Randall and, in particular, Potter counties show a large bump in cases. This bump occurred on May 16, which is the day that CNN was hyping on its show. These two counties alone account for about half of the new cases reported on that day.

What CNN has probably discovered is not that Texas’ reopening is driving an increase in cases.  Instead, it seems to have discovered yet another outbreak in meatpacking plants, a story on which CNN has reported elsewhere and which has been covered in the Lone Star State for going on a month now. These outbreaks should not be waved away; they represent a genuine problem, though this problem is mitigated by the fact that there are relatively few sick and/or elderly workers on meatpacking floors. At the same time, it has very little to do with the merits of re-opening the economy at this point.

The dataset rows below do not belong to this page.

(* ===== verification/ErrorProps.v ===== *)
(** * What error boundaries show

    After any changes of signals, and once its effect has run, every boundary
    shows its fallback exactly if a [Result] below it is an [Err], with the errors
    of all of these; and three ways in which errors go wrong. *)

From Stdlib Require Import Ascii.
From stdpp Require Import base gmap list strings.
From S2P Require Import Prelude RustStr Dom Views Html ErrorBoundary ErrorFacts.

Section update.
Context {E : Type}.
Implicit Types (s : store E) (st : vstate) (env : nat → result E).

(** ** A signal is set *)

Section signal.
Variables (env0 env : nat → result E) (i : nat).
Hypothesis same : ∀ j, j ≠ i → env j = env0 j.

Lemma update_ok a v st s : sinv s → ERROR_HOOK s = None → (∀ h, a = Some h → h < next_hook s) →
  good env0 a v st s → owns env0 a st s →
  ∃ st' s', update env i v st s = Ok (st', s') ∧ ERROR_HOOK s' = None ∧ turns env0 env a v st st' s s'.
Proof.
  revert a st s. induction v as [n|v IHv w IHw|j ok IH|v IH]; intros a st s Hs Hsl Ha Hg Ho;
    pose proof (g_wf _ _ _ _ _ Hg) as Hw; destruct st as [m|sa sb|j' hk m st er rk|j' hk er rk|h st fb]; try done.
  - simpl in Hw. subst m. exists (SText n), s. split; [done|]. split; [done|].
    apply turns_refl; [exact Hg|by apply good_text|done|done|done].
  - destruct (good_pair_inv _ env _ _ _ _ _ _ Hg) as (Hga&Hgb&Hap).
    destruct (owns_pair _ _ _ _ _ Ho _ _ Hga Hgb Hap) as [Hoa Hob].
    destruct (IHv a sa s Hs Hsl Ha Hga Hoa) as (sa'&s1&Hr1&Ha1&Ht1).
    destruct (IHw a sb s1) as (sb'&s2&Hr2&Ha2&Ht2).
    + apply Ht1.
    + done.
    + intros h Hh. specialize (Ha h Hh). destruct Ht1 as (_&_&[? _]&_). lia.
    + exact (pair_good _ _ _ _ _ _ _ _ _ _ Hgb Hap Ht1).
    + exact (pair_owns _ _ _ _ _ _ _ _ _ _ Hga Hgb Hap Ht1 Hob).
    + exists (SPair sa' sb'), s2. simpl. step_with Hr1. step_with Hr2. split; [done|]. split; [done|].
      exact (turns_pair _ _ _ _ _ _ _ _ _ _ Hga Hgb Hap Ht1 _ _ Ht2).
  - simpl. destruct (decide (j = i)) as [->|Hj].
    + destruct (result_rebuild_ok env0 env a i ok (SOk j' hk m st er rk) s Hs (conj (λ _, Hsl) Ha) Hg Ho)
        as (st'&s'&Hr&Hs'&Ht). exists st', s'. split; [done|]. split; [congruence|done].
    + simpl in Hw. destruct Hw as (->&->&->&->&Hi&Hw).
      destruct (IH a st s Hs Hsl Ha) as (st'&s'&Hu&Hs'&Hg'&Ht').
      { destruct Hg as [_ Hh Hid Hk Hou]. by split. } { exact Ho. }
      exists (SOk j a m st' None a), s'. step_with Hu. split; [done|]. split; [done|]. split; [|exact Ht'].
      apply good_ok; [|done]. by rewrite same.
  - simpl. destruct (decide (j = i)) as [->|Hj].
    + destruct (result_rebuild_ok env0 env a i ok (SErr j' hk er rk) s Hs (conj (λ _, Hsl) Ha) Hg Ho)
        as (st'&s'&Hr&Hs'&Ht). exists st', s'. split; [done|]. split; [congruence|done].
    + exists (SErr j' hk er rk), s. split; [done|]. split; [done|]. simpl in Hw. destruct Hw as (->&->&->&[e Hi]&Hk).
      apply turns_refl; try done.
      * destruct Hg as [_ Hh Hid Hks Hou]. split; try done. simpl. split_and!; try done. exists e. by rewrite same.
      * simpl. by rewrite same.
  - destruct Hg as [_ [Hh Hh'] Hid [Hk Hk'] Hou]. simpl in Hw, Hid, Hk, Hk', Hou. apply NoDup_cons in Hk as [Hkn Hk].
    apply Forall_cons in Hk' as [Hlt Hk'].
    destruct (IH (Some h) st s Hs Hsl) as (st'&s'&Hu&Hs'&Hg'&Hsi&Hgr&[Hi1 Hi2]&[He1 He2]).
    { by intros ? [= <-]. } { split; try done. by intros ? [= <-]. }
    { intros ? [= <-]. split; [intros k e; apply Hh|]. intros k e Hl _. apply list_elem_of_fmap. exists (k, e).
      split; [done|by apply Hh]. }
    exists (SBoundary h st' fb), s'. simpl. step_with Hu. split; [done|]. split; [done|].
    split; [|split; [done|split; [done|split; [split|split]]]].
    + destruct Hg' as [Hw2 Hh2 Hid2 [Hk2 Hk2'] Hou2]. destruct (Hou2 h eq_refl) as [Hn Hl2]. split; simpl; try done.
      * split; [|done]. intros k e. rewrite (He1 h eq_refl). split; [|by right]. intros [[Hl Hno]|?]; [|done].
        destruct Hno. apply list_elem_of_fmap. exists (k, e). split; [done|by apply Hh].
      * split; [by constructor|by constructor].
      * intros h0 Hh0. destruct (Hou h0 Hh0) as [Hno Hl0]. split; [|destruct Hgr; lia].
        rewrite not_elem_of_cons in Hno |- *. destruct Hno as [Hno1 Hno2]. split; [done|].
        intros Hin. destruct (Hi2 h0 Hin); [done|lia].
    + done.
    + simpl. intros h0. rewrite !elem_of_cons. intros [->|Hin]; [by left; left|]. destruct (Hi2 h0 Hin); auto.
    + intros h0 Hh0 k e. simpl. destruct (Hou h0 Hh0) as [Hno Hl0]. rewrite He2; [set_solver|done|set_solver|].
      intros [= ->]. set_solver.
    + intros h0 Hl0 Hno _ k. simpl in Hno. apply He2; [done|set_solver|]. intros [= ->]. set_solver.
Qed.
End signal.

(** ** The effects of the boundaries *)

Fixpoint flushed (m : gmap nat (gmap ErrorId E)) st : vstate :=
  match st with
  | SText _ | SErr _ _ _ _ => st
  | SPair a b => SPair (flushed m a) (flushed m b)
  | SOk i hook n st error rhook => SOk i hook n (flushed m st) error rhook
  | SBoundary h st _ => SBoundary h (flushed m st) (bool_decide (default ∅ (m !! h) ≠ ∅))
  end.

Lemma flush_ok st s : flush st s = Ok (flushed (errors s) st, s).
Proof.
  induction st as [n|st1 IH1 st2 IH2|i hk n st IH er rk|i hk er rk|h st IH fb]; simpl; try done.
  - step_with IH1. by step_with IH2.
  - by step_with IH.
  - step_with (has_errors_ok h s). cbv zeta. step_with IH. unfold mret, stateM_ret.
    by destruct (bool_decide _), fb.
Qed.

Lemma flushed_keeps m env st : ids_of (flushed m st) = ids_of st ∧ hooks_of (flushed m st) = hooks_of st ∧
  direct env (flushed m st) = direct env st.
Proof.
  induction st as [n|st1 (I1&H1&D1) st2 (I2&H2&D2)|i hk n st IH er rk|i hk er rk|h st (I&H&D) fb]; simpl; try done.
  - by rewrite I1, I2, H1, H2, D1, D2.
  - by rewrite I, H.
Qed.
Lemma flushed_good m env a v st s : good env a v st s → good env a v (flushed m st) s.
Proof.
  intros [Hw Hh Hi Hk Ho]. destruct (flushed_keeps m env st) as (I&H&_). split; rewrite ?I, ?H; try done.
  - clear -Hw. revert a v Hw. induction st as [n|st1 IH1 st2 IH2|i hk n st IH er rk|i hk er rk|h st IH fb];
      intros a [|v w|j v|v]; simpl; try done.
    + intros [? ?]. auto.
    + intros (?&?&?&?&?&?). split_and!; auto.
    + apply IH.
  - clear -Hh. induction st as [n|st1 IH1 st2 IH2|i hk n st IH er rk|i hk er rk|h st IH fb]; simpl in *; try done.
    + destruct Hh. auto.
    + auto.
    + destruct Hh as [Hd Hh]. split; [|auto]. destruct (flushed_keeps m env st) as (_&_&->). done.
Qed.

(** ** What is shown *)

(** The errors are kept in a hash map, whose order is arbitrary. *)
Definition same_item (x y : item E) : Prop :=
  match x, y with
  | Text n, Text m => n = m
  | Fallback l, Fallback k => l ≡ₚ k
  | _, _ => False
  end.

Lemma direct_errors env a v st : wf env a v st → (direct env st).*2 = errors_below env v.
Proof.
  revert v. induction st as [n|st1 IH1 st2 IH2|i hk n st IH er rk|i hk er rk|h st IH fb];
    intros [|v w|j v|v]; simpl; try done.
  - intros [Hw1 Hw2]. by rewrite fmap_app, (IH1 _ Hw1), (IH2 _ Hw2).
  - intros (->&_&_&_&->&Hw). by apply IH.
  - intros (->&_&_&[e ->]&k&->&_). done.
Qed.
Lemma direct_sublist env h v st : wf env (Some h) v st → (direct env st).*1 `sublist_of` (Some <$> ids_of st).
Proof.
  revert v. induction st as [n|st1 IH1 st2 IH2|i hk n st IH er rk|i hk er rk|h' st IH fb];
    intros [|v w|j v|v]; simpl; try done.
  - intros [Hw1 Hw2]. rewrite !fmap_app. apply sublist_app; eauto.
  - intros (_&_&_&_&_&Hw). eauto.
  - intros (->&_&_&[e ->]&k&->&Hk). destruct Hk as [m ->]; [done|]. simpl. done.
  - intros _. apply sublist_nil_l.
Qed.

Lemma hook_errors env h v st s : wf env (Some h) v st → NoDup (ids_of st) →
  (∀ k e, look s h k = Some e ↔ (k, e) ∈ direct env st) →
  (map_to_list (default ∅ (errors s !! h))).*2 ≡ₚ errors_below env v.
Proof.
  intros Hw Hd Hl. assert (NoDup (direct env st).*1) as Hnd.
  { eapply sublist_NoDup; [|by eapply direct_sublist]. by apply NoDup_fmap_2; [apply _|]. }
  assert (default ∅ (errors s !! h) = list_to_map (direct env st)) as ->.
  { apply map_eq. intros k. apply option_eq. intros e. rewrite <- elem_of_list_to_map by done.
    rewrite <- Hl. unfold look. destruct (errors s !! h); simpl; [done|]. by rewrite lookup_empty. }
  rewrite map_to_list_to_map by done. by erewrite direct_errors.
Qed.

Lemma shown_expected env a v st s : good env a v st s →
  Forall2 same_item (shown (errors s) (flushed (errors s) st)) (expected env v).
Proof.
  revert a v. induction st as [n|st1 IH1 st2 IH2|i hk n st IH er rk|i hk er rk|h st IH fb];
    intros a v Hg; pose proof (g_wf _ _ _ _ _ Hg) as Hw; destruct v as [m|v w|j v|v]; simpl in Hw; try done.
  - subst. by repeat constructor.
  - destruct (good_pair_inv _ env _ _ _ _ _ _ Hg) as (Hga&Hgb&_). apply Forall2_app; eauto.
  - destruct Hw as (->&_&_&_&Hi&Hw). simpl. rewrite Hi. constructor; [done|]. eapply (IH a).
    destruct Hg as [_ Hh Hid Hk Hou]. by split.
  - destruct Hw as (->&_&_&[e Hi]&_). simpl. rewrite Hi. constructor.
  - destruct Hg as [_ [Hl Hh] Hid [Hk Hk'] _]. simpl in Hid, Hk, Hk'. apply NoDup_cons in Hk as [Hn Hk].
    apply Forall_cons in Hk' as [Hlt Hk'].
    pose proof (hook_errors _ _ _ _ _ Hw (proj1 Hid) Hl) as Hp. simpl.
    destruct (errors_below env v) as [|e l] eqn:He.
    + apply Permutation_nil_r, fmap_nil_inv, map_to_list_empty_iff in Hp. rewrite Hp, bool_decide_eq_false_2 by tauto.
      apply (IH (Some h)). split; try done. by intros ? [= <-].
    + rewrite bool_decide_eq_true_2; [by repeat constructor|]. intros Hm. rewrite Hm, map_to_list_empty in Hp.
      simpl in Hp. by apply Permutation_nil_cons in Hp.
Qed.

(** ** Pages *)

Definition live (v : view) (p : page) s : Prop :=
  good p.1 None v p.2 s ∧ sinv s ∧ ERROR_HOOK s = None.

Lemma owns_nobody env st s : owns env None st s.
Proof. by intros h. Qed.

Lemma on_event_live v e p s : live v p s → ∃ p' s', on_event v e p s = Ok (p', s') ∧ live v p' s' ∧
  match e with
  | Set_ i r => p'.1 = (λ j, if decide (j = i) then r else p.1 j)
  | Flush => p'.1 = p.1 ∧ s' = s ∧ p'.2 = flushed (errors s) p.2
  end.
Proof.
  destruct p as [env st]. intros (Hg&Hs&Hsl). destruct e as [i r|].
  - simpl. set (env' := λ j, if decide (j = i) then r else env j).
    destruct (update_ok env env' i) with (a := @None nat) (v := v) (st := st) (s := s) as (st'&s'&Hu&Hsl'&Hg'&Hs'&_); try done.
    { intros j Hj. unfold env'. by rewrite decide_False. }
    exists (env', st'), s'. step_with Hu. done.
  - simpl. exists (env, flushed (errors s) st), s. step_with (flush_ok st s). split; [done|].
    split; [|done]. split; [by apply flushed_good|done].
Qed.

(** The values of the signals after some events *)
Fixpoint env_after (es : list (event E)) (env : nat → result E) : nat → result E :=
  match es with
  | [] => env
  | Set_ i r :: es => env_after es (λ j, if decide (j = i) then r else env j)
  | Flush :: es => env_after es env
  end.

Lemma on_events_live v es p s : live v p s → ∃ p' s', on_events v es p s = Ok (p', s') ∧ live v p' s' ∧
  p'.1 = env_after es p.1.
Proof.
  revert p s. induction es as [|e es IH]; intros p s Hl; [by exists p, s|].
  destruct (on_event_live v e p s Hl) as (p1&s1&He&Hl1&H1). destruct (IH p1 s1 Hl1) as (p2&s2&Hes&Hl2&H2).
  exists p2, s2. simpl. step_with He. split; [done|]. split; [done|]. rewrite H2.
  destruct e; [by rewrite H1|destruct H1 as [-> _]; done].
Qed.

Lemma start_live v env : ∃ st s, build env v (start (E := E) true) = Ok (st, s) ∧ live v (env, st) s.
Proof.
  destruct (build_builds env None v (start true)) as (st&s&Hb&Hsl&Hg&Hs&_).
  - split; [|done|].
    + intros h. simpl. rewrite lookup_empty. split; [by intros []|lia].
    + intros h k e. unfold look. simpl. by rewrite lookup_empty.
  - done.
  - exists st, s. done.
Qed.

(** C11: With a shared context, a page never panics, and however its signals are
    set, once the effects have run it shows of every boundary the fallback exactly
    if a [Result] below it, with no boundary in between, is an [Err], together with
    the errors of all of these; and the error hook is what it was. *)
Theorem boundaries_show_errors v env es :
  ∃ p s, run v env es (start true) = Ok (p, s) ∧ ERROR_HOOK s = None ∧
    Forall2 same_item (shown (errors s) p.2) (expected (env_after es env) v).
Proof.
  destruct (start_live v env) as (st&s&Hb&Hl). destruct (on_events_live v es (env, st) s Hl) as (p1&s1&He&Hl1&Henv).
  destruct (on_event_live v Flush p1 s1 Hl1) as (p2&s2&Hf&Hl2&_&->&Hp2).
  exists p2, s1. unfold run. step_with Hb. step_with He. split; [done|]. destruct Hl1 as (Hg&_&Hsl).
  split; [done|]. rewrite Hp2. simpl in Henv. rewrite <- Henv. by eapply shown_expected.
Qed.
End update.

(** ** Errors that go wrong *)

(** Without a shared context, as when a page is rendered in the browser alone, all
    errors have the same id: when the first of two inputs is corrected, the
    boundary does not show its fallback any more, although the other is still wrong. *)
Theorem corrected_error_hides_the_other :
  let v := VBoundary (VPair (VResult 0 (VText 100)) (VResult 1 (VText 101))) in
  let shows es := match run v (λ i, RErr i) es (start false) with
                  | Ok (p, s) => shown (errors s) p.2 | _ => [] end in
  shows [] = [Fallback [1]] ∧ shows [Set_ 0 (ROk 7)] = [Text 7; Text 100] ∧
  expected (env_after [Set_ 0 (ROk 7)] (λ i, RErr i)) v = [Fallback [1]].
Proof. by vm_compute. Qed.

(** The boundary does not tell how its children end: a text behind it is printed
    without the comment that separates it from a text at its end, and hydration
    makes both texts take the same node. *)
Definition merged_texts : Dom.document :=
  Dom.mkDocument {[ 0 := Dom.NElement (lit "body"); 1 := Dom.NText (lit "ab") ]} {[ 0 := [1] ]} {[ 1 := 0 ]} 2.
Theorem text_behind_boundary_merges :
  (Html.tuple_to_html (boundary_to_html (Html.str_to_html id (lit "a")) (Html.str_to_html id (lit "!")) true)
     (Html.str_to_html id (lit "b")) [] Html.FirstChild Html.HYDRATE).1 = lit "ab" ∧
  Html.hydrate_from merged_texts (Views.TTuple Views.TString Views.TString) (lit "a", lit "b") 0 =
    Ok (Views.mkStrState 1 (lit "a"), Views.mkStrState 1 (lit "b")).
Proof. split; vm_compute; reflexivity. Qed.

Getting this right is important because the stakes are incredibly high here. The only way we get this right, however, is if we’re supplied with a proper balance of good news and bad news. Right now, much of the media is in full bore “bad news” mode. 

This skewed information diet makes it difficult to sort things out correctly, but it has an additional negative consequence. The viewer/reader will decide for him- or herself whether this is misfeasance or malfeasance on CNN’s part, but regardless, at this point in the pandemic it ought to know to check things like the testing rate and whether there are idiosyncratic outbreaks in prisons or meatpacking plants. If you are someone who believes that the media has an important gatekeeping function in slowing the spread of misinformation and disinformation, then having a major media company spreading what is dangerously close to disinformation impairs that function and erodes overall public confidence in an important institution for democracy.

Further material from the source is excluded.